Collected data
┄┄┄┄┄┄┄┄┄┄

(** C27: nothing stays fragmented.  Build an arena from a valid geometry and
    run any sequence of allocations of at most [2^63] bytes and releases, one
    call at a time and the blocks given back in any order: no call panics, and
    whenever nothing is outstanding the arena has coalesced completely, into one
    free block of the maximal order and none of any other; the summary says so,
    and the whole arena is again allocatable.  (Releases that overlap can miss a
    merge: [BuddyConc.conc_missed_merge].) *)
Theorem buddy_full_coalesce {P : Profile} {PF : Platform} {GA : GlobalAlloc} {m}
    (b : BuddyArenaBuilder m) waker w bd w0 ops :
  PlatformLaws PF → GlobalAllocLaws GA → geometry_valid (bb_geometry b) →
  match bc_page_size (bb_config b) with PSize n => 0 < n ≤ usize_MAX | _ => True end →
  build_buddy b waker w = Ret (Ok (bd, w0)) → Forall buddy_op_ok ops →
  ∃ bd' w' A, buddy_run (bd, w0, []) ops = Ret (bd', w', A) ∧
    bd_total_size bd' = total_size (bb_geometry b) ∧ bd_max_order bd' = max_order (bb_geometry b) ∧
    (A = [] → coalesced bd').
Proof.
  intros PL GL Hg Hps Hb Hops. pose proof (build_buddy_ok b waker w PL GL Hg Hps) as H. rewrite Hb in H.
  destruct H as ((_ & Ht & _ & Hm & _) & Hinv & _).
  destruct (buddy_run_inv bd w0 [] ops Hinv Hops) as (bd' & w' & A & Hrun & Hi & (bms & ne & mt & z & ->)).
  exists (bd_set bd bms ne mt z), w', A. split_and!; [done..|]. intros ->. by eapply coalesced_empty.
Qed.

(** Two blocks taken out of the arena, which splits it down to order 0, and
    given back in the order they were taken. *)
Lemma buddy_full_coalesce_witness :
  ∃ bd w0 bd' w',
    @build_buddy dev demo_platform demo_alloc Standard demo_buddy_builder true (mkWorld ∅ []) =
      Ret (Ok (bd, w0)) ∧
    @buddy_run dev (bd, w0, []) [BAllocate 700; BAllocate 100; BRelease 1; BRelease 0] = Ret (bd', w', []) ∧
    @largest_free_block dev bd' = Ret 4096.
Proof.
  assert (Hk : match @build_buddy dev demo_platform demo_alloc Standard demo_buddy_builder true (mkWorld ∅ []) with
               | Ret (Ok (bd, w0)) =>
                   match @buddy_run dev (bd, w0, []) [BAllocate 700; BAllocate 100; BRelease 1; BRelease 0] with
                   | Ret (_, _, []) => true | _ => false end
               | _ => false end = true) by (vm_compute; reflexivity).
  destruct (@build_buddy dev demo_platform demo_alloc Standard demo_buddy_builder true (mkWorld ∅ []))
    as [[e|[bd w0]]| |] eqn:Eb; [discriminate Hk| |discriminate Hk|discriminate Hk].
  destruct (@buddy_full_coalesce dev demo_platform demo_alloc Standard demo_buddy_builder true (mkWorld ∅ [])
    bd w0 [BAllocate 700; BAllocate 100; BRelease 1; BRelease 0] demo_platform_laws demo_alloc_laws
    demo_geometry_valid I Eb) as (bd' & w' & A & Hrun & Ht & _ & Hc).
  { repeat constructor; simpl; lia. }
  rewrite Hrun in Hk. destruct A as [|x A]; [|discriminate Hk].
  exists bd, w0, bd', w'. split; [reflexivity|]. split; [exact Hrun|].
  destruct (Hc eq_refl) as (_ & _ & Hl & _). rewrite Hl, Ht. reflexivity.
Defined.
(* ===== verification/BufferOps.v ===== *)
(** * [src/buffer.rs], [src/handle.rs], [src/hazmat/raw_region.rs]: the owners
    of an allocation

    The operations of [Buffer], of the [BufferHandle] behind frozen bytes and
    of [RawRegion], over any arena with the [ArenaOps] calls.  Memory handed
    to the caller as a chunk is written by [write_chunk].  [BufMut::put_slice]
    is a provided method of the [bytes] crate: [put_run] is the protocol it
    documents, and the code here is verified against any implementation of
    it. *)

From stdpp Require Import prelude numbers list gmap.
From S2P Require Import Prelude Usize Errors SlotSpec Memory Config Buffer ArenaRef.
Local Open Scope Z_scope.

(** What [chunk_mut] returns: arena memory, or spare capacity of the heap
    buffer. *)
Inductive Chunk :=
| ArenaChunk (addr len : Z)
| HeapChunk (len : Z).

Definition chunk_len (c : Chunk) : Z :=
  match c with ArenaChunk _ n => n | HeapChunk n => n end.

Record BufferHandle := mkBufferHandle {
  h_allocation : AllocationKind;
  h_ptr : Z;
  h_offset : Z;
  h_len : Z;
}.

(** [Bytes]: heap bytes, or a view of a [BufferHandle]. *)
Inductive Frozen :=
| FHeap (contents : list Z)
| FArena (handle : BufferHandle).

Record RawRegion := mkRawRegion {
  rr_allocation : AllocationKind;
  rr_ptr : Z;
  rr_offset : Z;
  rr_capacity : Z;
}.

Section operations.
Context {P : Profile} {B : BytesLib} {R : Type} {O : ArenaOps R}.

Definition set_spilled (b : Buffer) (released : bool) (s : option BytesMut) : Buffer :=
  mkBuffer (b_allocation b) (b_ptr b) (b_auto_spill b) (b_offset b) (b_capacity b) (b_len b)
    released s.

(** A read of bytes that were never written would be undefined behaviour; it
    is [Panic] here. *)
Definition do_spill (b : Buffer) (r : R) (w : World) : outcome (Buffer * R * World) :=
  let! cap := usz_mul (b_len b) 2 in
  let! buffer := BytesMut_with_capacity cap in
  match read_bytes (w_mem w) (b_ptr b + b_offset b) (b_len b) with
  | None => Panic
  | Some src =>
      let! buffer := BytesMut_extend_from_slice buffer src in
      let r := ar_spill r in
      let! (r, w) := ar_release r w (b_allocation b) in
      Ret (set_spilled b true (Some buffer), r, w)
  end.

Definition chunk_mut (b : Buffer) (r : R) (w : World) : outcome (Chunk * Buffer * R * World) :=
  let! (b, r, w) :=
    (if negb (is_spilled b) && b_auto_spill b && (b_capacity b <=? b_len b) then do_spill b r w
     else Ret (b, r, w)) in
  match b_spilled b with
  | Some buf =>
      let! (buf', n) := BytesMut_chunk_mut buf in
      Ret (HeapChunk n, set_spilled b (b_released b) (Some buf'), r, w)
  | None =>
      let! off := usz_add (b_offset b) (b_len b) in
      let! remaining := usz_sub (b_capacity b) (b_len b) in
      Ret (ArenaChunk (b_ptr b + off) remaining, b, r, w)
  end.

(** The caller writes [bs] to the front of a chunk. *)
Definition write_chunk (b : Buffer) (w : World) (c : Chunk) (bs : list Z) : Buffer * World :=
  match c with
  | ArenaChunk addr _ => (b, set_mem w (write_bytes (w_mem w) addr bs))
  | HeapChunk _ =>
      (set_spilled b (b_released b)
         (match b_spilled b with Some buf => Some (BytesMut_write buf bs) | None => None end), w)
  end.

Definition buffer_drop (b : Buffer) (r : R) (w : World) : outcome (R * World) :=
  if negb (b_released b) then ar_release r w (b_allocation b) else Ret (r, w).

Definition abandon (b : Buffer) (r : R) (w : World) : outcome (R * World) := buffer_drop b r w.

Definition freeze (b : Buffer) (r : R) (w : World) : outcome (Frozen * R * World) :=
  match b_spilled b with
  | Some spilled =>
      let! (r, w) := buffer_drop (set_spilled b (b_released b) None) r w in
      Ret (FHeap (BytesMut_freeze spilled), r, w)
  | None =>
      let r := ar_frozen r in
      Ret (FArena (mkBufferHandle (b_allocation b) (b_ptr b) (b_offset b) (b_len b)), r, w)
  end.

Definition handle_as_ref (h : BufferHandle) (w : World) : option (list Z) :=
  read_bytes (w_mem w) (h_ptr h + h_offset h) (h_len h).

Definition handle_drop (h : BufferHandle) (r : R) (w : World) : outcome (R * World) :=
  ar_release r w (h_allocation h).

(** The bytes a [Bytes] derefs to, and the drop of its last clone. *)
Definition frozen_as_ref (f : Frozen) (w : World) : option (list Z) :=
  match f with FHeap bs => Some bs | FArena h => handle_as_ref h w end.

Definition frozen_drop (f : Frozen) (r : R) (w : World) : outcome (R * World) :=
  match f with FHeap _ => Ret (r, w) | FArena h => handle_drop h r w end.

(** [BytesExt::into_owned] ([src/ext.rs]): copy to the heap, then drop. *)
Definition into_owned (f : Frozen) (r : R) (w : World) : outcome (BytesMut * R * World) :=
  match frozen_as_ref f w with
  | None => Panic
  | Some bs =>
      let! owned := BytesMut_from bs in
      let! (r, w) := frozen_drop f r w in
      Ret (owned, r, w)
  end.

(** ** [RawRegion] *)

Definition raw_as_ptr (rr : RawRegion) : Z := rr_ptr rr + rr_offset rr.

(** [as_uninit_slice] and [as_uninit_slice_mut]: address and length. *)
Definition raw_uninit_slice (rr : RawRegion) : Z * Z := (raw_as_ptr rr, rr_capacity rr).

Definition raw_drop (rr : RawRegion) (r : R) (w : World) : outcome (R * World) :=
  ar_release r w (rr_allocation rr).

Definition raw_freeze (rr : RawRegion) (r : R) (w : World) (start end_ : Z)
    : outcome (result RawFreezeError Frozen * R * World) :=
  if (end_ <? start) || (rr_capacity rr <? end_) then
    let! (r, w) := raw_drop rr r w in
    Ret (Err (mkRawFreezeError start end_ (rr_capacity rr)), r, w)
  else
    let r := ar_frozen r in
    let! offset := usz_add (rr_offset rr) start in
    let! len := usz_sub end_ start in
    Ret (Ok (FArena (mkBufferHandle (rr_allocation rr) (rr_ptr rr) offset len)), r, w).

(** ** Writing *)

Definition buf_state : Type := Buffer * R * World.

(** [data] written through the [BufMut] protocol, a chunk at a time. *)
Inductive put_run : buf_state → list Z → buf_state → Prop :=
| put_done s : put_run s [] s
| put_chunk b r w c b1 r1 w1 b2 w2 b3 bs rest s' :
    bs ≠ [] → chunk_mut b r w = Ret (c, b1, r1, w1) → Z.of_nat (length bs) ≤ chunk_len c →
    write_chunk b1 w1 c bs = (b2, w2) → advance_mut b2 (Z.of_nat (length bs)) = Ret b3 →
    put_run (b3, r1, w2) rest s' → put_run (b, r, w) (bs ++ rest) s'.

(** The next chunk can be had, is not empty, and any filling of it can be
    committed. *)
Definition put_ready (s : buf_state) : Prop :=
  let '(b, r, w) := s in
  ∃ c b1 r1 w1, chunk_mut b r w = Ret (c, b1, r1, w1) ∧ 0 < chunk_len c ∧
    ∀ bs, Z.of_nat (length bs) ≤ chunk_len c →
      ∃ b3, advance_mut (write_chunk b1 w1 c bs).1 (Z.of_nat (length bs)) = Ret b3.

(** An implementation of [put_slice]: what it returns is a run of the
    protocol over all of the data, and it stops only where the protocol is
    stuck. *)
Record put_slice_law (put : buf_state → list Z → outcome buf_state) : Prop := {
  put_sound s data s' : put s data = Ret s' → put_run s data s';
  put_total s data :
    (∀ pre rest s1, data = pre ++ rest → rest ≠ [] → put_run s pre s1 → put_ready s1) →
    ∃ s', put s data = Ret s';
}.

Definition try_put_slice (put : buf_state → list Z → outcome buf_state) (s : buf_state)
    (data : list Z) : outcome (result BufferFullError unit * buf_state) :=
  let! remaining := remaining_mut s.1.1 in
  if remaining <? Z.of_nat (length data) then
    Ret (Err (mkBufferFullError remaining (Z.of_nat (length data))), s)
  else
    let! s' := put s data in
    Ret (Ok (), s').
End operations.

┄┄┄┄┄┄┄┄┄┄

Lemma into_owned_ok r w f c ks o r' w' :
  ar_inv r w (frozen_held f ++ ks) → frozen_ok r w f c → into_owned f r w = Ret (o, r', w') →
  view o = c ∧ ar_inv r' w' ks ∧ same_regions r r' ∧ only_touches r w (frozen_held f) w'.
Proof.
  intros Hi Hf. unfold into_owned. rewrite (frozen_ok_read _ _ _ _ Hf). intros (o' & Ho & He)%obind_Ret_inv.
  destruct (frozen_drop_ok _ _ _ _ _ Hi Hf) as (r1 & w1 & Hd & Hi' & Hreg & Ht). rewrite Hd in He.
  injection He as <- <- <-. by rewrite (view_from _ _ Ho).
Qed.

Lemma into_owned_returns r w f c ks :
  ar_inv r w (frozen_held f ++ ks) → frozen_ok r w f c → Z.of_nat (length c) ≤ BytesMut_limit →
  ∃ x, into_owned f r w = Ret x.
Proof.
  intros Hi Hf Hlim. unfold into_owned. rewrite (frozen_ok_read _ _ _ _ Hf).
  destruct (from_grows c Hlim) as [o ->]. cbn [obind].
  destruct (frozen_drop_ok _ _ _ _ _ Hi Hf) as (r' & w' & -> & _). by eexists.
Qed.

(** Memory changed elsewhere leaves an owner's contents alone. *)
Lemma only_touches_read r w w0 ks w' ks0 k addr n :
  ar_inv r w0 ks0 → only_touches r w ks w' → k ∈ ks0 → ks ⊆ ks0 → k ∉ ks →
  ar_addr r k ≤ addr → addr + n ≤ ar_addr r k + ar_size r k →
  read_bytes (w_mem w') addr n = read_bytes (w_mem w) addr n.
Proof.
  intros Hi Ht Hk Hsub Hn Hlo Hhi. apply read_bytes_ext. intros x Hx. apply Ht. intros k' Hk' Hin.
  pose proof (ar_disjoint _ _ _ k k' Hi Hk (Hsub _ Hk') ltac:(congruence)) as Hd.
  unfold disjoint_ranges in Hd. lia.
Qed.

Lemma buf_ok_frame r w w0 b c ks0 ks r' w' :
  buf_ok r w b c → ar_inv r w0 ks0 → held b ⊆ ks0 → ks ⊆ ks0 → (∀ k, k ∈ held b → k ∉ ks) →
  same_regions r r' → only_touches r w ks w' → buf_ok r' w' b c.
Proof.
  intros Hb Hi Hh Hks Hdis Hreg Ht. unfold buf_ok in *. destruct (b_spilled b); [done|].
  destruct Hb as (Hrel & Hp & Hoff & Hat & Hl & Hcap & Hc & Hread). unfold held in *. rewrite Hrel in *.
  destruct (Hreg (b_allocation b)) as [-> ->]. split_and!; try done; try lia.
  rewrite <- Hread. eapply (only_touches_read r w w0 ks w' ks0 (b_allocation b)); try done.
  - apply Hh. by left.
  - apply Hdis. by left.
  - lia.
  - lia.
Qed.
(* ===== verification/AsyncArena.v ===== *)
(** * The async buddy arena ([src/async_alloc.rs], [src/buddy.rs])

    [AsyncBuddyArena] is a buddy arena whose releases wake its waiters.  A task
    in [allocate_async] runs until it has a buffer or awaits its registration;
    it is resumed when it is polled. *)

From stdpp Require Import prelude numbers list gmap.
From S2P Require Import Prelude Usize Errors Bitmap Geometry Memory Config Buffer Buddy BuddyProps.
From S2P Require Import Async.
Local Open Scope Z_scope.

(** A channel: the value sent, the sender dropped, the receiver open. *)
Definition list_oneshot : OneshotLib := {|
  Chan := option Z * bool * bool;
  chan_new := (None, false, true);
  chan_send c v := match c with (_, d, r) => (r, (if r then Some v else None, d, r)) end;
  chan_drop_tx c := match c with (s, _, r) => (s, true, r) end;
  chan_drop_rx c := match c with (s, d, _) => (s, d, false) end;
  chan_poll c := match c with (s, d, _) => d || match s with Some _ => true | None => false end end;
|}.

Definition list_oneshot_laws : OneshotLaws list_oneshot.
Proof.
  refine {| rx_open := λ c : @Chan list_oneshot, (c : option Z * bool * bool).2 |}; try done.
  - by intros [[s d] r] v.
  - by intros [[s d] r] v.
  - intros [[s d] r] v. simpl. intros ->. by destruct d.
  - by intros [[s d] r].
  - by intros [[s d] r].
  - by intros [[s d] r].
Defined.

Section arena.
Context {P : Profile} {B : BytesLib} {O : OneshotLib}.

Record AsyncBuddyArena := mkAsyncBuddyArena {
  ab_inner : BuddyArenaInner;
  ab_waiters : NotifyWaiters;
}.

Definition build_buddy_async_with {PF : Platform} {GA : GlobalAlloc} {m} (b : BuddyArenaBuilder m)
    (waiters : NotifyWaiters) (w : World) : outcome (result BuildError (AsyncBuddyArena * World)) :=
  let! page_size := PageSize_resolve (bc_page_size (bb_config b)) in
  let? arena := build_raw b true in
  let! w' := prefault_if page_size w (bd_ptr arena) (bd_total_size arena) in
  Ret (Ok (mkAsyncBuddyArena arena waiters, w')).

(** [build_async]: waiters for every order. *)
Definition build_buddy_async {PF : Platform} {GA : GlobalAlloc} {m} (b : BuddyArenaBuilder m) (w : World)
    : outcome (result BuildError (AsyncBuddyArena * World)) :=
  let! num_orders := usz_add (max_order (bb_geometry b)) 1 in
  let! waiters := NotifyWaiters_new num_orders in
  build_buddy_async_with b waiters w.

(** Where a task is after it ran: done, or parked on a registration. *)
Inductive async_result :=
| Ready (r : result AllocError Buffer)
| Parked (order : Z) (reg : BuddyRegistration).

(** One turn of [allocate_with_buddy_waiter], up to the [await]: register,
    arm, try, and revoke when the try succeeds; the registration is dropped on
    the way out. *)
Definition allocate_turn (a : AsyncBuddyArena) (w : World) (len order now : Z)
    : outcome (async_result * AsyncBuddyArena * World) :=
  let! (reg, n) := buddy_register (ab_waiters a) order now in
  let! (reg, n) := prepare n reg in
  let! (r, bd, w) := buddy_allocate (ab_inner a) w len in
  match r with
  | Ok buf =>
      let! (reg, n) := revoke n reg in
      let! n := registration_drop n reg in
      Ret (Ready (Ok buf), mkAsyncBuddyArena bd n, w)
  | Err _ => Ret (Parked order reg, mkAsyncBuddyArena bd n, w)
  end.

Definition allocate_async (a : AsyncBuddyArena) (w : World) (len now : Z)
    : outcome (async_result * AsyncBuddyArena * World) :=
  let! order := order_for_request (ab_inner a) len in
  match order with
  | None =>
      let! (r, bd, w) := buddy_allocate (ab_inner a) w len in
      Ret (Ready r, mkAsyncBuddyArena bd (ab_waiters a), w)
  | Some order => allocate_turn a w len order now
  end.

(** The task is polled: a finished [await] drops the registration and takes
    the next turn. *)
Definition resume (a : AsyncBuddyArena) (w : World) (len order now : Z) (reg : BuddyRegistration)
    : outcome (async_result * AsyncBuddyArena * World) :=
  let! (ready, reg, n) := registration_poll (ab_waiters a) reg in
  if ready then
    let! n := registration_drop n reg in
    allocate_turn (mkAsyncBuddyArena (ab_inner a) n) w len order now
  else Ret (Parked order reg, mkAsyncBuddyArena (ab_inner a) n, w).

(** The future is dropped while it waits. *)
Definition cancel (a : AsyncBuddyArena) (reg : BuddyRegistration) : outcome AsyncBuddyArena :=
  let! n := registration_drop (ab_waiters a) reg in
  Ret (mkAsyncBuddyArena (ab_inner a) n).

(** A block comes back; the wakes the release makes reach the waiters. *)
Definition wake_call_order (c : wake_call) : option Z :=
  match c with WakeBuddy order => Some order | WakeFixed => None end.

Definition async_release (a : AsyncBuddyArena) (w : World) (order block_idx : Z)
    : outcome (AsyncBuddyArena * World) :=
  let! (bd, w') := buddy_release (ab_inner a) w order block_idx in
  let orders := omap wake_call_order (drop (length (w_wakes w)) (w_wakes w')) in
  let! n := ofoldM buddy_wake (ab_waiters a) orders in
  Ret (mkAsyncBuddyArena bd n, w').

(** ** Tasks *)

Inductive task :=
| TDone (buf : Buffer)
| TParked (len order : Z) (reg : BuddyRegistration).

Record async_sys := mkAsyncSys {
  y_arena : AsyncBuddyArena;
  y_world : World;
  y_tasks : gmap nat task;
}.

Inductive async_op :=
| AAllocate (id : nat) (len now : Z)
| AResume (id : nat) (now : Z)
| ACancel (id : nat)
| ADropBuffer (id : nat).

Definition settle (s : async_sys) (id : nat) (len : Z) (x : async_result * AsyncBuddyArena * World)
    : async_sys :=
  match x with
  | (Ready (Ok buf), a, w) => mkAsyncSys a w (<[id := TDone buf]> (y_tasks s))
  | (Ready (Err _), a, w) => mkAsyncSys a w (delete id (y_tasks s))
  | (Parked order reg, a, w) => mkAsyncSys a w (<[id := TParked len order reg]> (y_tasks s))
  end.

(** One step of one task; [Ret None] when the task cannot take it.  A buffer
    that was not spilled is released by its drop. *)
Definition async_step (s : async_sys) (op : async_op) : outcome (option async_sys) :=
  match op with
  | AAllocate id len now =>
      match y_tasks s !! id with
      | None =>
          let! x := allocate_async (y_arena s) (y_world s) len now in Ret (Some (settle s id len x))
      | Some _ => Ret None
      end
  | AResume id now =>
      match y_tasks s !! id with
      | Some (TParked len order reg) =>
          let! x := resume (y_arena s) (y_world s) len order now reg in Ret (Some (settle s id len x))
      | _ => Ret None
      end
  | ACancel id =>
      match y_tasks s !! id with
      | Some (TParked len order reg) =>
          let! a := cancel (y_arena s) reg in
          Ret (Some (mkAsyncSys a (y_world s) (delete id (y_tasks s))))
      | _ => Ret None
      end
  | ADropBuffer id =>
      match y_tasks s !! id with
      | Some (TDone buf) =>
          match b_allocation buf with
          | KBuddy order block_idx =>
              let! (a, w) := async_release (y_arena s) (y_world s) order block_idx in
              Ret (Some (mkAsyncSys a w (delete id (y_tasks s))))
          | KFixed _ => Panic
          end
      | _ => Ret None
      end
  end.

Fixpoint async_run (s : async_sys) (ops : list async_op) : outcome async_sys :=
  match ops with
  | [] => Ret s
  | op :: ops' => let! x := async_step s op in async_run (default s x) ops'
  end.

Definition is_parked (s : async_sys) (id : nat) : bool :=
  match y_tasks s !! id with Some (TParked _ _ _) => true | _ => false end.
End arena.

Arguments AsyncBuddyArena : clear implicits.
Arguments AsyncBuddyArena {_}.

┄┄┄┄┄┄┄┄┄┄

EXERCISE DIRECTIONS: Could you return exactly the stretch of the data above that starts at the line with "rewrite <- Hread." and ends at the line with "- intros [[s", both lines included?

ANSWER BELOW:
  rewrite <- Hread. eapply (only_touches_read r w w0 ks w' ks0 (b_allocation b)); try done.
  - apply Hh. by left.
  - apply Hdis. by left.
  - lia.
  - lia.
Qed.
(* ===== verification/AsyncArena.v ===== *)
(** * The async buddy arena ([src/async_alloc.rs], [src/buddy.rs])

    [AsyncBuddyArena] is a buddy arena whose releases wake its waiters.  A task
    in [allocate_async] runs until it has a buffer or awaits its registration;
    it is resumed when it is polled. *)

From stdpp Require Import prelude numbers list gmap.
From S2P Require Import Prelude Usize Errors Bitmap Geometry Memory Config Buffer Buddy BuddyProps.
From S2P Require Import Async.
Local Open Scope Z_scope.

(** A channel: the value sent, the sender dropped, the receiver open. *)
Definition list_oneshot : OneshotLib := {|
  Chan := option Z * bool * bool;
  chan_new := (None, false, true);
  chan_send c v := match c with (_, d, r) => (r, (if r then Some v else None, d, r)) end;
  chan_drop_tx c := match c with (s, _, r) => (s, true, r) end;
  chan_drop_rx c := match c with (s, d, _) => (s, d, false) end;
  chan_poll c := match c with (s, d, _) => d || match s with Some _ => true | None => false end end;
|}.

Definition list_oneshot_laws : OneshotLaws list_oneshot.
Proof.
  refine {| rx_open := λ c : @Chan list_oneshot, (c : option Z * bool * bool).2 |}; try done.
  - by intros [[s d] r] v.
  - by intros [[s d] r] v.
  - intros [[s d] r] v. simpl. intros ->. by destruct d.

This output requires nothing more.